Wednesday, 24 August 2011

Aussie microfossils re-write the history books

Tubular microfossils found in 3.4-billion-year-old sandstone from WA.
Are these the oldest fossils on earth?

A team of Australian and British scientists think so - and date the blobby 'microfossils' at 3.4 million years old!

The findings of David Wacey, Matt Kilburn, Martin Saunders, John Cliff and Martin Brasier have been published in the latest issue of Nature Geoscience magazine:

"Sulphur isotope data from early Archaean rocks suggest that microbes with metabolisms based on sulphur existed almost 3.5 billion years ago, leading to suggestions that the earliest microbial ecosystems were sulphur-based. However, morphological evidence for these sulphur-metabolizing bacteria has been elusive.
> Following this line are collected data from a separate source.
Lemma run_seq s s' id r' :
  rtc sys_step s s' → rows (s_db s') !! id = Some r' → seq r' < next_seq (s_db s) →
  ∃ r, rows (s_db s) !! id = Some r ∧ seq r = seq r'.
Proof.
  intros Hrun. revert r'. induction Hrun as [s|s1 s2 s3 H12 H23 IH]; intros r' Hr' Hlt; [eauto|].
  assert (next_seq (s_db s1) ≤ next_seq (s_db s2)) as Hle.
  { destruct H12 as [e st _ _ _ Hiss ->]. simpl. unfold after_stmt.
    destruct (exec_stmt e st (s_db s1)) eqn:E; [|lia]. by eapply exec_stmt_frame in E as [_ ?]. }
  destruct (IH r' Hr') as (r2 & Hr2 & Hs2); [lia|].
  destruct (sys_step_seq _ _ _ _ H12 Hr2) as (r1 & ? & ? & _); [lia|]. exists r1. split; [done|congruence].
Qed.

(** What a row keeps through any history: identity always, data until it is
    published or discarded, and everything from then on. *)
Record descends (r r' : Row) : Prop := {
  desc_origin : same_origin r r';
  desc_data : (payload r' = payload r ∧ headers r' = headers r) ∨
              (payload r' = [] ∧ headers r' = JObj [] ∧ settled r' = true);
  desc_final : settled r = true → r' = r
}.

#[export] Instance descends_refl : Reflexive descends.
Proof. intros r. split; [by split|by left|done]. Qed.

#[export] Instance descends_trans : Transitive descends.
Proof.
  intros r1 r2 r3 [[] D1 F1] [[] D2 F2]. split; [split; congruence| |].
  - destruct D2 as [[Hp Hh]|?]; [|by right]. destruct D1 as [[]|(? & ? & Hs)]; [left; split; congruence|].
    right. by rewrite (F2 Hs).
  - intros Hs. pose proof (F1 Hs) as ->. auto.
Qed.

Lemma row_step_descends e db id c r r' : row_step e db id c (Some r) (Some r') → descends r r'.
Proof.
  intros Hs. split; [by eapply row_step_origin| |].
  - inversion Hs; subst; simpl; auto. destruct (scrubs clear st) eqn:Hsc; [right|by left].
    unfold scrubs, settled in *; simpl. by destruct clear.
  - unfold settled. rewrite orb_true_iff, !bool_decide_eq_true.
    row_cases Hs; destruct_or?; destruct_and?; intros [?|?]; congruence.
Qed.
(** C28. Cleanup deletes only published rows whose [published_at] and dead or
    discarded rows whose [finished_at] is older than that state's retention, and
    only where that retention is positive; no pending, processing or locked row,
    and at most the batch size.  It keeps every other row as it is, reports how
    many it deleted, and leaves an unlocked row past its retention behind only
    when it deleted a full batch, all of rows that ended before it. *)
Theorem cleanup_spec e ret dead disc limit db :
  0 ≤ limit →
  ∃ d, exec_cleanup e ret dead disc limit db = SqlOk d ∧
    0 ≤ d_affected d ≤ limit ∧
    d_affected d = Z.of_nat (size (rows db)) - Z.of_nat (size (rows (d_db d))) ∧
    (∀ id r, rows db !! id = Some r →
       rows (d_db d) !! id = Some r ∨
       (rows (d_db d) !! id = None ∧ id ∉ e_locked e ∧ past_retention (e_now e) ret dead disc r)) ∧
    (∀ id, rows db !! id = None → rows (d_db d) !! id = None) ∧
    (∀ id r, rows (d_db d) !! id = Some r → past_retention (e_now e) ret dead disc r →
       id ∉ e_locked e → d_affected d = limit ∧
       ∀ id0 r0, rows db !! id0 = Some r0 → rows (d_db d) !! id0 = None → ended_before (id0, r0) (id, r)).
Proof.
  intros Hl. destruct (cleanup_facts e ret dead disc limit db Hl) as (d & E & Hle & Haff & Hrow & Hnone & Hfull).
  exists d. setoid_rewrite <-removable_spec. split; [done|]. split; [exact Hle|]. by repeat (split; [assumption|]).
Qed.
End Specs.
Lemma claim_snapshot_quiet e ordered inst lease limit db :
  claim_on_snapshot e ordered inst lease limit (rows db) (rows db) db = exec_claim e ordered inst lease limit db.
Proof.
  unfold claim_on_snapshot. destruct (limit <? 0) eqn:Hl; [unfold exec_claim; by rewrite Hl|].
  rewrite exec_claim_selected by by apply Z.ltb_ge. unfold snapshot_claim. by rewrite pick_quiet.
Qed.

(** ** The tables of two moments *)

Lemma run_descends T T' id r r' :
  tx_ok T → rtc tx_step T T' → rows (committed T) !! id = Some r → rows (committed T') !! id = Some r' →
  seq r' = seq r → descends r r'.
Proof.
  intros Hok Hrun. revert r Hok. induction Hrun as [T|T1 T2 T3 [a Ha Hex] H23 IH]; intros r Hok Hr Hr' Hs.
  { simplify_eq. reflexivity. }
  pose proof (tx_exec_ok _ _ _ Ha Hex Hok) as Hok2. destruct (rows (committed T2) !! id) as [r2|] eqn:Hr2.
  - pose proof (act_descends _ _ _ _ _ _ Ha Hex Hok Hr Hr2) as Hd. etrans; [exact Hd|].
    apply IH; [done..|]. destruct Hd as [[] _ _]. congruence.
  - destruct (act_removes _ _ _ _ _ Ha Hex Hok Hr Hr2) as (_ & Hlt & Hnp).
    destruct (gone_forever T2 T3 (seq r) H23 Hok2 Hlt Hnp). left. by exists id, r'.
Qed.

Lemma ordered_is_tx T T' : ordered_tx_step T T' → tx_step T T'.
Proof. intros [a ? _ ?]. by econstructor. Qed.

Lemma ordered_run_is_tx T T' : rtc ordered_tx_step T T' → rtc tx_step T T'.
Proof. induction 1; [done|]. eapply rtc_l; [by apply ordered_is_tx|done]. Qed.

(** A row that became visible in an ordered deployment is behind the rows of its
    key that were there. *)
Lemma newcomer_step T a T' i r j o k :
  tx_ok T → act_ok T a → in_order T a → tx_exec T a = Some T' →
  rows (committed T) !! i = None → rows (committed T') !! i = Some r →
  rows (committed T) !! j = Some o → partition_key r = Some k → partition_key o = Some k → before r o = false.
Proof.
  intros Hok Ha Hord Hex Hn Hr Hj Hkr Hko. pose proof (tx_exec_row _ _ _ i Ha Hex Hok) as Hs. rewrite Hn, Hr in Hs.
  inversion Hs as [|e st ? ? Hiss Hst|x c tx row Hx Ho Hown]; subst.
  - destruct Hord as [_ Hmono].
    inversion Hst as [|sql ms m n q ? ? ? ? ? Hq Hc| | | | |]; subst. apply before_false. simpl.
    pose proof (Hmono _ _ ltac:(by symmetry) _ _ Hj). pose proof (wf_seq_lt _ (ok_db _ Hok) _ _ Hj). lia.
  - by eapply Hord.
Qed.

Lemma newcomers_behind T T' i r j o o' k :
  tx_ok T → rtc ordered_tx_step T T' →
  (∀ r0, rows (committed T) !! i = Some r0 → seq r0 ≠ seq r) → rows (committed T') !! i = Some r →
  rows (committed T) !! j = Some o → rows (committed T') !! j = Some o' → seq o' = seq o →
  partition_key r = Some k → partition_key o' = Some k → before r o' = false.
Proof.
  intros Hok Hrun. revert o Hok. induction Hrun as [T|T1 T2 T3 [a Ha Hord Hex] H23 IH]; intros o Hok Hnew Hr Hj Hj' Hs Hkr Hko.
  { by destruct (Hnew r Hr). }
  pose proof (tx_exec_ok _ _ _ Ha Hex Hok) as Hok2. pose proof (ordered_run_is_tx _ _ H23) as H23'.
  destruct (rows (committed T2) !! j) as [o2|] eqn:Hj2.
  2: { destruct (act_removes _ _ _ _ _ Ha Hex Hok Hj Hj2) as (_ & Hlt & Hnp).
       destruct (gone_forever T2 T3 (seq o) H23' Hok2 Hlt Hnp). left. by exists j, o'. }
  pose proof (act_descends _ _ _ _ _ _ Ha Hex Hok Hj Hj2) as [[? Hk1 ? ? ? ? Hs1] _ _].
  destruct (rows (committed T2) !! i) as [r2|] eqn:Hr2; [destruct (decide (seq r2 = seq r)) as [E|Hne]|].
  - destruct (run_descends T2 T3 i r2 r Hok2 H23' Hr2 Hr ltac:(done)) as [Hor _ _].
    destruct (run_descends T2 T3 j o2 o' Hok2 H23' Hj2 Hj' ltac:(congruence)) as [Hoo _ _].
    rewrite (before_origin r2 o2 r o') by done.
    destruct (rows (committed T1) !! i) as [r1|] eqn:Hr1.
    + pose proof (act_descends _ _ _ _ _ _ Ha Hex Hok Hr1 Hr2) as [[] _ _]. destruct (Hnew r1 eq_refl). congruence.
    + rewrite (before_origin r2 o r2 o2); [|by split|by apply (act_descends T1 a T2 j)].
      apply (newcomer_step T1 a T2 i r2 j o k); try done; [by rewrite <-(so_key _ _ Hor)|].
      by rewrite <-Hk1, <-(so_key _ _ Hoo).
  - apply (IH o2); try done; [|congruence]. intros r0 [= <-]. done.
  - apply (IH o2); try done. congruence.
Qed.

Definition run_of (ordered : bool) : TxSys → TxSys → Prop := if ordered then rtc ordered_tx_step else rtc tx_step.

Lemma run_of_tx ordered T T' : run_of ordered T T' → rtc tx_step T T'.
Proof. destruct ordered; [apply ordered_run_is_tx|done]. Qed.

(** What was claimable under the snapshot still is. *)
Lemma still_claimable now ordered T0 T1 id r0 r :
  tx_ok T0 → run_of ordered T0 T1 →
  rows (committed T0) !! id = Some r0 → rows (committed T1) !! id = Some r → seq r = seq r0 →
  claimable now ordered (rows (committed T0)) r = true → claimable now ordered (rows (committed T1)) r = true.
Proof.
  intros Hok Hrun Hr0 Hr Hs (Hdue & Hst & Hb)%claimable_spec. apply claimable_spec. split_and!; [done..|].
  intros ->. specialize (Hb eq_refl). destruct (blocked (rows (committed T1)) r) eqn:Hbl; [|done].
  apply blocked_spec in Hbl as (i & e1 & k & He1 & Hk1 & Hk & Hbe & Hns). simpl in Hrun.
  rewrite <-Hb. symmetry. apply blocked_spec. destruct (rows (committed T0) !! i) as [e0|] eqn:He0.
  - destruct (decide (seq e1 = seq e0)) as [E|Hne].
    + destruct (run_descends T0 T1 i e0 e1 Hok (run_of_tx true _ _ Hrun) He0 He1 E) as [Ho _ Hf].
      exists i, e0, k. split_and!; [done|by rewrite <-(so_key _ _ Ho)|done| |].
      * by rewrite <-(before_origin e0 r e1 r Ho ltac:(by split)).
      * destruct (settled e0) eqn:Hse; [|done]. rewrite <-(Hf eq_refl) in Hse. congruence.
    + rewrite (newcomers_behind T0 T1 i e1 id r0 r k) in Hbe; try done. intros e' He'. congruence.
  - rewrite (newcomers_behind T0 T1 i e1 id r0 r k) in Hbe; try done. intros e' He'. congruence.
Qed.

(** ** The claim is one of the atomic ones *)

(** The claim skips everything but [sel]. *)
Definition skipping (e : StmtEnv) (T : TxSys) (sel : list string) : StmtEnv :=
  mkStmtEnv (e_now e) (e_clk e)
    ((e_locked e ∪ dom (rows (committed T)) ∪ held_by (t_open T)) ∖ list_to_set sel) (e_token e) (e_id e).

Lemma skipping_selects e T sel chosen limit :
  NoDup sel → NoDup chosen → Z.of_nat (length sel) ≤ limit →
  (∀ id, id ∈ sel → is_Some (rows (committed T) !! id)) →
  (∀ id, id ∈ chosen → id ∉ e_locked (skipping e T sel) ∧ is_Some (rows (committed T) !! id)) →
  (∀ id, id ∈ sel → id ∉ e_locked (skipping e T sel) → id ∉ chosen → Z.of_nat (length chosen) = limit) →
  ∀ id, id ∈ chosen ↔ id ∈ sel.
Proof.
  intros Hnd Hnd' Hlen Hsel Hch Hfull.
  assert (∀ id, id ∈ chosen → id ∈ sel) as Hsub.
  { intros id [Hnl [r Hr]]%Hch. apply elem_of_dom_2 in Hr. simpl in Hnl.
    apply dec_stable. intros Hn. apply Hnl. set_solver. }
  intros id. split; [apply Hsub|]. intros Hid. apply dec_stable. intros Hn.
  assert (Z.of_nat (length chosen) = limit) as Hl by (apply (Hfull id); [done|simpl; set_solver|done]).
  assert (length (id :: chosen) ≤ length sel)%nat as Hle.
  { apply submseteq_length, NoDup_submseteq; [by constructor|]. intros x [->|?]%elem_of_cons; auto. }
  simpl in Hle. lia.
Qed.
(** What a completion of a message with this outcome records. *)
Definition settled_as (outcome : option err) (m : Message) (st : Status) (why : string) (delay : duration) : Prop :=
  st = verdict (limit m) outcome m ∧ why = verdict_reason outcome ∧ verdict_delay outcome m delay.

(** The three outcomes that settle a whole batch alike. *)
Lemma settled_as_published m : settled_as None m StatusPublished EmptyString 0.
Proof. done. Qed.

Lemma settled_permanent e m : is_Some (errors_As as_permanent e) → settled_as (Some e) m StatusDead (Error e) 0.
Proof. intros [pe Hp]. unfold settled_as, verdict_delay, verdict. by rewrite (bool_decide_Some _ _ Hp). Qed.

Lemma settled_discard e m : errors_As as_permanent e = None → is_Some (errors_As as_discard e) →
  settled_as (Some e) m StatusDiscarded (Error e) 0.
Proof.
  intros Hp [di Hd]. unfold settled_as, verdict_delay, verdict.
  by rewrite (bool_decide_None _ Hp), (bool_decide_Some _ _ Hd).
Qed.

(** The others are decided message by message. *)
Lemma settled_decision e m w st delay w' :
  errors_As as_permanent e = None → errors_As as_discard e = None →
  retry_decision rt r (errors_As as_retry e) m w = (Ok (st, delay), w') →
  settled_as (Some e) m st (Error e) delay.
Proof.
  intros Hp Hd Hv%retry_decision_inv. unfold settled_as, verdict_delay, verdict.
  rewrite (bool_decide_None _ Hp), (bool_decide_None _ Hd).
  destruct (limit m <=? Attempts m); by destruct Hv as [-> Hv].
Qed.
Here we report the presence of microstructures from the 3.4-billion-year-old Strelley Pool Formation in Western Australia that are associated with micrometre-sized pyrite crystals."

The honor of having found the most ancient microfossil has been long been held by J. W. Schopf, a paleobiologist at the University of California, Los Angeles. In 1993, Dr. Schopf reported his discovery of fossils 3.465 billion years old in the Apex chert of the Warrawoona Group in Western Australia, about 20 miles from where the new fossils have been found.